(* ===== verification/Naming.v ===== *)
(** * Clip filenames ([src/dashcam/storage/naming.py])

    Generation and strict parsing of the three filename grammars: provisional
    ([boot-<id>-<seq>.partial]), finalized without a civil timestamp and
    finalized with canonical UTC milliseconds. *)

From Stdlib Require Import Ascii String ZArith Lia.
From stdpp Require Import base list sets fin_sets gmap strings.
From S2P Require Import Prelude PyStr DateTime Uuid.

Definition MAX_COMPONENT_LENGTH : Z := 255.

(** [[a-z0-9]{5,16}] *)
Definition BOOT_ID_RE (s : str) : bool :=
  forallb is_lower_alnum s && (5 <=? len s) && (len s <=? 16).

Definition is_safe_char (c : ascii) : bool := is_alnum c || one_of "._-" c.

(** [[A-Za-z0-9._-]+] *)
Definition SAFE_COMPONENT_RE (s : str) : bool := negb (bool_decide (s = [])) && forallb is_safe_char s.

Definition RESERVED_DEVICE_NAMES : list str :=
  map u ["CON"; "PRN"; "AUX"; "NUL";
         "COM1"; "COM2"; "COM3"; "COM4"; "COM5"; "COM6"; "COM7"; "COM8"; "COM9";
         "LPT1"; "LPT2"; "LPT3"; "LPT4"; "LPT5"; "LPT6"; "LPT7"; "LPT8"; "LPT9"]%string.

Definition validate_filename_component (name : str) : result str :=
  raise_if bool_decide (name = []) || (MAX_COMPONENT_LENGTH <? len name)
    as ClipNameError msg "filename must be a non-empty bounded string" ;;
  raise_if negb (isascii name) || negb (bool_decide (name = strip_by is_space name))
           || endswith (u ".") name || endswith (u " ") name
    as ClipNameError msg "filename must be ASCII and cannot end in a dot or space" ;;
  raise_if contains "/" name || contains "\" name || negb (SAFE_COMPONENT_RE name)
    as ClipNameError msg "filename contains a path separator or Windows-reserved character" ;;
  let device_stem := upper (fst (fst (partition "." name))) in
  raise_if bool_decide (device_stem ∈ RESERVED_DEVICE_NAMES)
    as ClipNameError msg "filename uses a reserved Windows device name" ;;
  Ok name.

Record ClipFilePair := mkPair { video_name : str; metadata_name : str }.

Definition ClipFilePair_new (v m : str) : result ClipFilePair :=
  let! _ := validate_filename_component v in
  let! _ := validate_filename_component m in
  raise_if negb (endswith (u ".mp4") v) || negb (endswith (u ".json") m)
    as ClipNameError msg "a clip pair requires .mp4 and .json members" ;;
  raise_if negb (bool_decide (removesuffix (u ".mp4") v = removesuffix (u ".json") m))
    as ClipNameError msg "MP4 and JSON names must have the same stem" ;;
  Ok (mkPair v m).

━━━━━━━━━━

What is being asked:
Exactly as they appear above, write out the line containing "raise_if negb (endswith" and each line that comes after it in the records.

Task answer:
  raise_if negb (endswith (u ".mp4") v) || negb (endswith (u ".json") m)
    as ClipNameError msg "a clip pair requires .mp4 and .json members" ;;
  raise_if negb (bool_decide (removesuffix (u ".mp4") v = removesuffix (u ".json") m))
    as ClipNameError msg "MP4 and JSON names must have the same stem" ;;
  Ok (mkPair v m).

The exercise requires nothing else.